Foundations of Computer Vision

Computational Imaging & Graph-Based Vision — Dr. Ofer Miller

Miller's ResearchPublications



Miller'sPerspectives
Research Perspective

Miller Perspective

Human vision naturally interprets and understands the surrounding world as a three-dimensional (3D) environment. In contrast, most common visual sensors, such as cameras, still capture only two-dimensional (2D) projections of this world. During the projection from 3D to 2D, a significant amount of information, particularly depth information, is lost.

While humans can effortlessly interpret the dynamic structure of 2D image sequences, achieving comparable understanding computationally is challenging, especially when relying on a single visual sensor. Although multiple sensors can facilitate 3D reconstruction, many multimedia applications rely on a single-sensor setup, making the absence of explicit 3D information one of the fundamental challenges in computer vision.

Consequently, the effective use of spatial and temporal cues becomes essential for understanding the dynamic structure of scenes captured with a single camera.

Complexity Note

Graph-Based Algorithmic Structure

In much of my below public research, I rely on graph-based data structures and their associated algorithms, including breadth-first search (BFS), depth-first search (DFS), graph contraction, minimum spanning tree (MST), and finding the k shortest paths between two vertices, to obtain efficient implementations.

This provides a set of related constructive algorithms for high-level processing with linear, almost-linear, and polynomial time complexity. Linear or almost-linear time-complexity algorithms are proportional to the image size n.

This enables polynomial time complexity for some algorithms when the complexity is proportional to the number of arcs E in the image segmentation boundaries. Then the complexity becomes O(E × E) rather than O(N × N), where E << N.

BFS
DFS
MST
O(E × E)
E << N
Polynomial Time
Research Perspective

Miller Perspective : K-means to AI

A useful starting point for understanding artificial intelligence is the K-means algorithm, a classical unsupervised machine-learning method that groups data points into k clusters according to similarity. Each data point is assigned to the cluster whose centroid is closest, and each centroid is then updated as the mean of the points assigned to it. This assignment-and-update procedure is repeated until the cluster memberships stabilize.

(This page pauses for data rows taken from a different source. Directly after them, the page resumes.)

(* ===== verification/Hex.v ===== *)
(** * Hex: hexadecimal text and bytes

    The ways the code writes bytes as hexadecimal text and reads them back:
    [byte.toString(16).padStart(2, '0')], [parseInt(pair, 16)] stored into a
    Uint8Array, and [hex.match(/.{2}/g)!]. *)

From Stdlib Require Import ZArith Ascii Lia.
From stdpp Require Import base list strings.
From S2P Require Import Prelude Bytes Json.

#[local] Open Scope Z_scope.

(** ** parseInt(pair, 16) and Uint8Array stores *)

Definition hex_value (c : ascii) : option Z :=
  let n := Z.of_nat (nat_of_ascii c) in
  if ((48 <=? n) && (n <=? 57))%Z then Some (n - 48)%Z
  else if ((97 <=? n) && (n <=? 102))%Z then Some (n - 87)%Z
  else if ((65 <=? n) && (n <=? 70))%Z then Some (n - 55)%Z
  else None.

(** The longest prefix of hexadecimal digits; [None] (NaN) if it is empty. *)
Fixpoint hex_digits (acc : option Z) (s : string) : option Z :=
  match s with
  | EmptyString => acc
  | String c s' =>
    match hex_value c with
    | Some v => hex_digits (Some (16 * default 0 acc + v)%Z) s'
    | None => acc
    end
  end.

Definition skip_0x (s : string) : string :=
  match s with
  | String "0" (String "x" s') => s'
  | String "0" (String "X" s') => s'
  | _ => s
  end.

Definition parseInt16 (s : string) : option Z :=
  match skip_space s with
  | String "-" s' => option_map Z.opp (hex_digits None (skip_0x s'))
  | String "+" s' => hex_digits None (skip_0x s')
  | s' => hex_digits None (skip_0x s')
  end.

(** [out[i] = v]: NaN is stored as 0, an integer modulo 256. *)
Definition to_uint8 (v : option Z) : Z :=
  match v with
  | Some z => (z mod 256)%Z
  | None => 0%Z
  end.

Definition strip_0x (hex : string) : string :=
  if String.prefix "0x" hex then String.substring 2 (String.length hex - 2) hex else hex.

(** [byte.toString(16).padStart(2, '0')] *)
Definition byte_hex (b : Z) : string :=
  String (hex_digit (Z.to_nat (b / 16))) (String (hex_digit (Z.to_nat (b mod 16))) "").

(** [Array.from(bytes).map(...).join('')] *)
Definition bytesToHex (bytes : list Z) : string := String.concat "" (map byte_hex bytes).

(** The matches of [/.{2}/g]: a last odd character is left out. *)
Fixpoint char_pairs (s : string) : list string :=
  match s with
  | String a (String b s') => String a (String b "") :: char_pairs s'
  | _ => []
  end.

(** [Uint8Array.from(hex.match(/.{2}/g)!.map((h) => parseInt(h, 16)))] *)
Definition hexPairs (hex : string) : result (list Z) :=
  match char_pairs hex with
  | [] => Throw "Cannot read properties of null (reading 'map')"
  | l => Ok (map (fun h => to_uint8 (parseInt16 h)) l)
  end.

(** ** Reading back what was written *)

Lemma byte_hex_read b : is_byte b -> to_uint8 (parseInt16 (byte_hex b)) = b.
Proof.
  intros Hb. assert (C : forallb (fun n => to_uint8 (parseInt16 (byte_hex (Z.of_nat n))) =? Z.of_nat n) (seq 0 256) = true)
    by (vm_compute; reflexivity).
  rewrite forallb_forall in C. specialize (C (Z.to_nat b)). rewrite Z2Nat.id in C by (unfold is_byte in Hb; lia).
  apply Z.eqb_eq, C, in_seq. unfold is_byte in Hb. lia.
Qed.

Lemma append_nil_r (s : string) : s +:+ "" = s.
Proof. induction s as [|c s IH]; [done|]. change (String c (s +:+ "") = String c s). by f_equal. Qed.

Lemma concat_cons (x : string) l : String.concat "" (x :: l) = x +:+ String.concat "" l.
Proof. destruct l as [|y l]; [by rewrite append_nil_r|done]. Qed.

Lemma bytesToHex_cons b l :
  bytesToHex (b :: l) = String (hex_digit (Z.to_nat (b / 16))) (String (hex_digit (Z.to_nat (b mod 16))) (bytesToHex l)).
Proof. apply concat_cons. Qed.

Lemma bytesToHex_length l : String.length (bytesToHex l) = (2 * length l)%nat.
Proof. induction l as [|b l IH]; [done|]. rewrite bytesToHex_cons. cbn [String.length length]. rewrite IH. lia. Qed.

Lemma char_pairs_hex l : char_pairs (bytesToHex l) = map byte_hex l.
Proof. induction l as [|b l IH]; [done|]. rewrite bytesToHex_cons. cbn [char_pairs map]. by rewrite IH. Qed.

Lemma byte_pairs_read l : Forall is_byte l -> map (fun h => to_uint8 (parseInt16 h)) (map byte_hex l) = l.
Proof. induction 1 as [|x l' Hx Hl IH]; [done|]. cbn [map]. by rewrite byte_hex_read, IH. Qed.

(** Bytes written as hexadecimal are read back. *)
Lemma hexPairs_bytes l : Forall is_byte l -> l <> [] -> hexPairs (bytesToHex l) = Ok l.
Proof.
  intros Hl Hne. unfold hexPairs. rewrite char_pairs_hex. destruct l as [|b l]; [done|].
  change (Ok (map (fun h => to_uint8 (parseInt16 h)) (map byte_hex (b :: l))) = Ok (b :: l)). by rewrite byte_pairs_read.
Qed.

(** Hexadecimal bytes are never taken to begin with [0x]. *)
Lemma strip_0x_bytes l : Forall is_byte l -> strip_0x (bytesToHex l) = bytesToHex l.
Proof.
  intros Hl. unfold strip_0x. destruct (String.prefix "0x" (bytesToHex l)) eqn:E; [|done]. exfalso.
  destruct l as [|b l]; [done|]. rewrite bytesToHex_cons in E. cbn [String.prefix] in E.
  destruct (ascii_dec "0" _); [|done]. destruct (ascii_dec "x" (hex_digit (Z.to_nat (b mod 16)))) as [Ex|]; [|done].
  assert (H : forallb (fun n => negb (Ascii.eqb "x" (hex_digit n))) (seq 0 16) = true) by reflexivity.
  rewrite forallb_forall in H. specialize (H (Z.to_nat (b mod 16))). rewrite <- Ex in H.
  assert (Hb : 0 <= b mod 16 < 16) by (apply Z.mod_pos_bound; lia).
  assert (Hin : In (Z.to_nat (b mod 16)) (seq 0 16)) by (apply in_seq; lia). discriminate (H Hin).
Qed.

(** A property of the sixteen digits holds of every hexadecimal text. *)
Lemma bytesToHex_chars p l : forallb (fun k => p (hex_digit k)) (seq 0 16) = true -> Forall is_byte l ->
  all_chars p (bytesToHex l) = true.
Proof.
  intros Hp. assert (D : forall z, 0 <= z < 16 -> p (hex_digit (Z.to_nat z)) = true).
  { intros z Hz. rewrite forallb_forall in Hp. apply Hp, in_seq. lia. }
  induction 1 as [|b l Hb Hl IH]; [done|]. rewrite bytesToHex_cons. cbn [all_chars]. unfold is_byte in Hb.
  rewrite !D, IH; [done|by apply Z.mod_pos_bound|]. split; [by apply Z.div_pos; lia|by apply Z.div_lt_upper_bound; lia].
Qed.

Although K-means is conceptually simple, it captures a fundamental computational principle: complex data can be organized into structured groups by iteratively refining an internal representation. It is useful in applications such as customer segmentation, image analysis, and visual-data organization. Its limitations are also important: the number of clusters must be specified in advance, and the method is most effective when the underlying clusters are approximately spherical in Euclidean space.

Artificial intelligence systems learn statistical patterns from data and use those patterns to make predictions, classifications, decisions, or generative outputs. Modern deep neural networks extend this idea by optimizing large collections of parameters through iterative training. The model compares its predicted output with the desired output, computes an error, and updates its internal weights using gradient-based optimization methods such as backpropagation.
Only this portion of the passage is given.